What is required »
Repeat verbatim, and only, the lines of the data below, beginning at the line that contains "assert (Hacr : acrostic_set" and stopping after the line that contains "by apply (worddict_lookup_None wordlist d c Hd).".
Top of Provided information
(** X11.  In acrostic mode, when some character of the acrostic begins no
    word of the list: over a word list without empty entries,
    [generate_xkcdpassword] returns no passphrase, names such a character on
    the diagnostic stream and exits with status 1; over a word list with an
    empty entry it raises IndexError while it builds the dictionary, before
    it writes anything or takes any value. *)
Theorem acrostic_passwd_missing_letter (rng : rng_class)
    (mt_seed : string → stream) (wordlist : list string) (numwords : nat)
    (acrostic : string) (delimiter case : string)
    (num_digits num_symbols : nat) (w : world) :
  Exists (λ c, ∀ word, word ∈ wordlist → Str.get 0 word ≠ Some c)
         (Str.chars acrostic) →
  (Forall (λ word, word ≠ "") wordlist →
   ∃ c w',
     c ∈ Str.chars acrostic ∧
     (∀ word, word ∈ wordlist → Str.get 0 word ≠ Some c) ∧
     generate_xkcdpassword rng mt_seed wordlist numwords (Some acrostic)
                           delimiter case num_digits num_symbols w
       = (Raise (SystemExit 1), w') ∧
     stderr w' = stderr w ++ ["No words found starting with "
                              +:+ String c "" +:+ String "010" ""] ∧
     stdout w' = stdout w) ∧
  ("" ∈ wordlist →
   generate_xkcdpassword rng mt_seed wordlist numwords (Some acrostic)
                         delimiter case num_digits num_symbols w
     = (Raise IndexError, w)).
Proof.
  intros Hex.
  assert (Hacr : acrostic_set (Some acrostic) = Some acrostic).
  { destruct acrostic; [by apply Exists_nil in Hex|done]. }
  split.
  - intros Hwl.
    destruct (worddict_loop_total wordlist ∅ Hwl) as [d Hd].
    assert (Hex' : Exists (λ c, d !! c = None) (Str.chars acrostic)).
    { eapply Exists_impl; [exact Hex|]. intros c Hc.
      by apply (worddict_lookup_None wordlist d c Hd). }
    destruct (find_acrostic_loop_missing rng wordlist d _ [] w Hd Hex')
      as (c & w' & Hin & Hnone & Hrun & He).
    assert (Hgen : generate_xkcdpassword rng mt_seed wordlist numwords
                     (Some acrostic) delimiter case num_digits num_symbols w
                   = (Raise (SystemExit 1), w')).
    { unfold generate_xkcdpassword. rewrite Hacr, bind_run. unfold lift.
      change (wordlist_to_worddict wordlist) with (worddict_loop wordlist ∅).
      rewrite Hd. unfold gen_passwd, select_words. rewrite Hacr.
      by rewrite (bind_raise _ _ _ _ _ Hrun). }
    exists c, w'. split; [done|].
    split; [by apply (worddict_lookup_None wordlist d c Hd)|].
    split; [done|]. split; [done|].
    pose proof (keeps_generate_xkcdpassword rng mt_seed wordlist numwords
                  (Some acrostic) delimiter case num_digits num_symbols w)
      as Hout.
    by rewrite Hgen in Hout.
  - intros Hempty.
    unfold generate_xkcdpassword. rewrite Hacr, bind_run. unfold lift.
    change (wordlist_to_worddict wordlist) with (worddict_loop wordlist ∅).
    by rewrite (worddict_loop_empty_word wordlist ∅ Hempty).
Qed.

Lemma acrostic_passwd_missing_letter_witness :
  (∃ c w',
     c ∈ Str.chars "cab" ∧
     (∀ word, word ∈ ["apple"; "ant"; "bee"] → Str.get 0 word ≠ Some c) ∧
     generate_xkcdpassword SystemRandom example_seed ["apple"; "ant"; "bee"] 3
                           (Some "cab") "." "sentence" 1 1 example_world
       = (Raise (SystemExit 1), w') ∧
     stderr w' = stderr example_world
                 ++ ["No words found starting with "
                     +:+ String c "" +:+ String "010" ""] ∧
     stdout w' = stdout example_world) ∧
  generate_xkcdpassword SystemRandom example_seed [""; "apple"] 3
                        (Some "z") "." "sentence" 1 1 example_world
    = (Raise IndexError, example_world).
Proof.
  split.
  - apply (acrostic_passwd_missing_letter SystemRandom example_seed
             ["apple"; "ant"; "bee"] 3 "cab" "." "sentence" 1 1
             example_world).
    + apply Exists_cons_hd. intros word Hin.
      repeat (apply elem_of_cons in Hin as [->|Hin]; [discriminate|]).
      apply elem_of_nil in Hin. destruct Hin.
    + repeat constructor; discriminate.
  - apply (acrostic_passwd_missing_letter SystemRandom example_seed
             [""; "apple"] 3 "z" "." "sentence" 1 1 example_world).
    + apply Exists_cons_hd. intros word Hin.
      repeat (apply elem_of_cons in Hin as [->|Hin]; [discriminate|]).
      apply elem_of_nil in Hin. destruct Hin.
    + apply elem_of_cons. by left.
Defined.

(** X12.  With an empty word list and at least one word asked for, plain
    mode raises IndexError: no passphrase, no diagnostic, no exit status, and
    no value taken from any source. *)
Theorem plain_passwd_empty_wordlist (rng : rng_class)
    (mt_seed : string → stream) (numwords : nat) (delimiter case : string)
    (num_digits num_symbols : nat) (w : world) :
  numwords ≠ 0 →
  generate_xkcdpassword rng mt_seed [] numwords None delimiter case
                        num_digits num_symbols w = (Raise IndexError, w).
Proof. intros Hn. destruct numwords; [done|]. reflexivity. Qed.

Lemma plain_passwd_empty_wordlist_witness :
  generate_xkcdpassword SystemRandom example_seed [] 3 None "." "sentence" 1 1
                        example_world = (Raise IndexError, example_world).
Proof.
  apply (plain_passwd_empty_wordlist SystemRandom example_seed 3 "." "sentence"
           1 1 example_world).
  lia.
Defined.

(** ** Start-up choice of the generator *)

(** X13.  The weak generator is chosen only when [random.SystemRandom] is
    missing and the opt-in is given, and then both warnings have been
    written; when it is missing without the opt-in, start-up fails with
    AttributeError after the first warning; when it exists, it is chosen and
    nothing is written. *)
Theorem select_rng_weak_needs_opt_in (has_SystemRandom weak_allowed : bool)
    (w : world) :
  (∀ w', select_rng has_SystemRandom weak_allowed w = (Ok Random, w') →
     has_SystemRandom = false ∧ weak_allowed = true ∧
     ∃ warning, stderr w' = stderr w ++ [warning;
                  "Continuing with less-secure generator." +:+ String "010" ""]) ∧
  (has_SystemRandom = false → weak_allowed = false →
   ∃ w' warning, select_rng has_SystemRandom weak_allowed w
                   = (Raise AttributeError, w') ∧
     stderr w' = stderr w ++ [warning]) ∧
  (has_SystemRandom = true →
   select_rng has_SystemRandom weak_allowed w = (Ok SystemRandom, w)).
Proof.
  split; [|split].
  - intros w' H. destruct has_SystemRandom; [discriminate H|].
    destruct weak_allowed; [|discriminate H].
    split; [done|]. split; [done|].
    assert (Hrun : ∃ warning,
              select_rng false true w
              = (Ok Random,
                 World (entropy w) (draws w)
                       ((stderr w ++ [warning])
                        ++ ["Continuing with less-secure generator."
                            +:+ String "010" ""])
                       (stdout w))) by (eexists; reflexivity).
    destruct Hrun as [warning Hrun]. rewrite Hrun in H. injection H as <-.
    exists warning. cbn. by rewrite <- app_assoc.
  - intros -> ->. eexists _, _. split; reflexivity.
  - by intros ->.
Qed.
Bottom of Provided information
Response area »
  assert (Hacr : acrostic_set (Some acrostic) = Some acrostic).
  { destruct acrostic; [by apply Exists_nil in Hex|done]. }
  split.
  - intros Hwl.
    destruct (worddict_loop_total wordlist ∅ Hwl) as [d Hd].
    assert (Hex' : Exists (λ c, d !! c = None) (Str.chars acrostic)).
    { eapply Exists_impl; [exact Hex|]. intros c Hc.
      by apply (worddict_lookup_None wordlist d c Hd). }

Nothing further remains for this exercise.